Butchered Alive: Australian Cattle Killed Overseas for Your Leather Shoes

News / Butchered Alive: Australian Cattle Killed Overseas for Your Leather Shoes
7 November 2021

Chilling scenes of abuse of Australian animals have been documented at Indonesian abattoirs this year, prompting a fresh set of complaints to be filed against Australia’s live-export industry, but consumers must take action as the government has shown no inclination to lift a finger. 
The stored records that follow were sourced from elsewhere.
Lemma write_files_spec ss : NoDup (paths ss) → ∀ changed r, Forall (staged_ok (r_files r)) ss → ∃ o r',
  write_files ss changed r = (Ok o, r') ∧ r_previews r' = r_previews r ∧ written ss changed (r_files r) o (r_files r') ∧
  (undisturbed → o.1 = true).
Proof.
  induction ss as [|s ss IH]; intros Hnd changed r Hok; cbn [WorkspaceEdit.write_files].
  { exists (true, changed), r. split_and!; try done. exists []. rewrite app_nil_r. by split_and!. }
  cbn [map] in Hnd. apply NoDup_cons in Hnd as [Hs Hnd]. apply Forall_cons in Hok as [Hsok Hok].
  case_bool_decide as Hsame.
  { destruct (IH Hnd changed r Hok) as (o & r' & -> & Hp & (more & Hc & Hsub & Hout & Hdone) & Hu). exists o, r'.
    split_and!; try done. exists more. split_and!; [done|by constructor|done|]. intros Hd. destruct (Hdone Hd) as [-> Ht].
    cbn [List.filter]. unfold differs at 2. by rewrite bool_decide_true. }
  assert (differs s = true) as Hdiff by (unfold differs; by rewrite bool_decide_false).
  unfold mbind, st_bind, read_aborted. set (ra := Build_Run _ _ _ _ _).
  destruct (env_aborted env (r_aborts r)) eqn:Ha.
  { exists (false, changed), ra. split_and!; [done|done| |intros [H _]; by rewrite H in Ha].
    exists []. rewrite app_nil_r. split_and!; [done|apply sublist_nil_l|done|done]. }
  destruct (write_bytes_spec (sg_path s) (pf_target_bytes (sg_file s)) (sg_mode s) ra)
    as (b & r1 & Hw & Hp1 & Hout1 & Htrue & Hfalse & Hfine).
  change (pf_path (sg_file s)) with (sg_path s). rewrite Hw. change (r_files ra) with (r_files r) in *. destruct b.
  - set (rb := Build_Run _ _ _ _ _). destruct (env_aborted env (r_aborts r1)) eqn:Hb.
    { exists (false, changed ++ [s]), rb. split_and!; [done|done| |intros [H _]; by rewrite H in Hb].
      exists [s]. split_and!; [done|by apply sublist_skip, sublist_nil_l|done|done]. }
    destruct (IH Hnd (changed ++ [s]) rb) as (o & r' & -> & Hp & (more & Hc & Hsub & Hout & Hdone) & Hu);
      [by eapply staged_ok_other|]. exists o, r'. split_and!; [done|by rewrite Hp| |done].
    exists (s :: more). split_and!; [by rewrite Hc, <-app_assoc|by apply sublist_skip| |].
    + apply (same_outside_trans [sg_path s] (paths more) _ _ _ Hout1 Hout).
    + intros Hd. destruct (Hdone Hd) as [-> Ht]. cbn [List.filter]. rewrite Hdiff. split; [done|]. constructor; [|done].
      rewrite Hout; [by apply Htrue|]. intros Hin. apply Hs. apply list_elem_of_fmap in Hin as (x & -> & Hx).
      apply list_elem_of_fmap_2. by eapply elem_of_submseteq; [|apply sublist_submseteq].
  - destruct (hash_tells s r r1 Hsok Hout1 (Hfalse eq_refl)) as (h & r2 & -> & Hf2 & Hp2 & Hh).
    exists (false, if bool_decide (h ≠ pf_original_hash (sg_file s)) then changed ++ [s] else changed), r2.
    split_and!; [done|by rewrite Hp2, Hp1| |intros [_ H]; by specialize (Hfine (H _))]. case_bool_decide as Hne.
    + exists [s]. split_and!; [done|by apply sublist_skip, sublist_nil_l| |done]. by rewrite Hf2.
    + exists []. rewrite app_nil_r. split_and!; [done|apply sublist_nil_l| |done]. apply Hh. by destruct (decide (h = pf_original_hash (sg_file s))).
Qed.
The footage is a harrowing glimpse into the trade that supplies flesh to dangerous wet markets and skin to the global leather industry. Some of the facilities visited by PETA Asia investigators are even part of the Australian government’s Exporter Supply Chain Assurance System (ESCAS), dispelling all doubt about government inaction.

In the same month this abuse occurred, Australian Livestock Exporters’ Council (ALEC) CEO Mark Harvey-Sutton expressed his “full confidence in the standards the Australian industry upholds”. Watch the footage below and decide if you can say the same. If not, please stop buying leather right now!



Botched Stunning or None at All

PETA Asia investigators visited seven randomly selected abattoirs in Indonesia in April and May 2021 and filed an official complaint.

They found steers and bulls being forced into restraint boxes and shot in the head with captive-bolt guns. The cattle were often fully aware of what was happening to them. They slammed their bodies against the metal chute they were trapped in, in a futile attempt to turn around and escape.

Workers repeatedly failed to stun cows adequately. Clearly still conscious after being shot in the head, one steer was jabbed 64 times in the face and on his torso with a steel rod to try to force him to stand back up so a worker could shoot him again.

Workers also violently twisted his tail until it was broken. In a last-ditch attempt to move the struggling, panicked steer, they pulled on his broken tail a dozen times.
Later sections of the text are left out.